┌────────

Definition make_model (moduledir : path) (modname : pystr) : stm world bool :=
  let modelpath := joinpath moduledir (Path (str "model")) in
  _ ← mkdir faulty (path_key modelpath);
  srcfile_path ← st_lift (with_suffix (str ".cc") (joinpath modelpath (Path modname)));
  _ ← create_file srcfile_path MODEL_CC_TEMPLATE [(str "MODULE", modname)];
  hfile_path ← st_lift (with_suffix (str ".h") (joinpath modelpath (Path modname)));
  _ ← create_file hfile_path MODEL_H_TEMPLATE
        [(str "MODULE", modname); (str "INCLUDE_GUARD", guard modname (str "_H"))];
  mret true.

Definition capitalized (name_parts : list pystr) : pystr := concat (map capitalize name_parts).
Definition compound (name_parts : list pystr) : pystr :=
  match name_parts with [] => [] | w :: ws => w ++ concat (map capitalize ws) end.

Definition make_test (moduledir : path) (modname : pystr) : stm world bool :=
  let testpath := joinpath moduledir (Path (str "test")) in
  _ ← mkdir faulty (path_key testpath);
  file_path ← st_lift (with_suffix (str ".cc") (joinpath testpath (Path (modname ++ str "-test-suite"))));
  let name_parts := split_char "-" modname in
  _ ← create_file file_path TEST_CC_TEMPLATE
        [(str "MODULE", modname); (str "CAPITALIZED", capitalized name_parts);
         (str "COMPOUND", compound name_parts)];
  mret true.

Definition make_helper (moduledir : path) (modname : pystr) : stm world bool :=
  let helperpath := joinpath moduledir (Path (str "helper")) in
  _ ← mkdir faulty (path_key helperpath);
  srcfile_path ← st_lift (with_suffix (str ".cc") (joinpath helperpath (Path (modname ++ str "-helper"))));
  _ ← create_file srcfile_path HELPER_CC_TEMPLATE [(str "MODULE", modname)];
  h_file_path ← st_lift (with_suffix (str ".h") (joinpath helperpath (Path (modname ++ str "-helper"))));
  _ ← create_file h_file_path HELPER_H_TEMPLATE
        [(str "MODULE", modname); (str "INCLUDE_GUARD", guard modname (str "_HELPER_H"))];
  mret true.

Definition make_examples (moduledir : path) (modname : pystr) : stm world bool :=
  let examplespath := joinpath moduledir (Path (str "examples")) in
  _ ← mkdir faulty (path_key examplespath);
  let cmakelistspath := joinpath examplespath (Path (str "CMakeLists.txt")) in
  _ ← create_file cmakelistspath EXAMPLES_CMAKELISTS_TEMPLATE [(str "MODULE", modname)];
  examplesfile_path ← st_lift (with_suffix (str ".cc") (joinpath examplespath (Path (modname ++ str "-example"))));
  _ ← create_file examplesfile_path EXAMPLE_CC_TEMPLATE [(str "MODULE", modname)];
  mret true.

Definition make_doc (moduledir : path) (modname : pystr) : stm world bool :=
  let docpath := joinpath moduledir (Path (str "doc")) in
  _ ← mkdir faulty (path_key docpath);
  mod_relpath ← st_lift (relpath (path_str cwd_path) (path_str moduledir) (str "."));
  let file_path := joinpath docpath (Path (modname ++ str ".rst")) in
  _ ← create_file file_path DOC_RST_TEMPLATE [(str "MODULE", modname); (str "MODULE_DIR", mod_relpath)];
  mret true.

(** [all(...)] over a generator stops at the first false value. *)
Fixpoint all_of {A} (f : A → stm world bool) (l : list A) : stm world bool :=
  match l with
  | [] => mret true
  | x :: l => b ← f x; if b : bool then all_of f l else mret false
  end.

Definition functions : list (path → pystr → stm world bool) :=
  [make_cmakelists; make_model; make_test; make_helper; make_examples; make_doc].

└────────

▶ [TASK STATEMENT] Find the word "mkdir" in the listing above, then copy each line where it turns up.

▶ [YOUR SOLUTION]
  _ ← mkdir faulty (path_key modelpath);
  _ ← mkdir faulty (path_key testpath);
  _ ← mkdir faulty (path_key helperpath);
  _ ← mkdir faulty (path_key examplespath);
  _ ← mkdir faulty (path_key docpath);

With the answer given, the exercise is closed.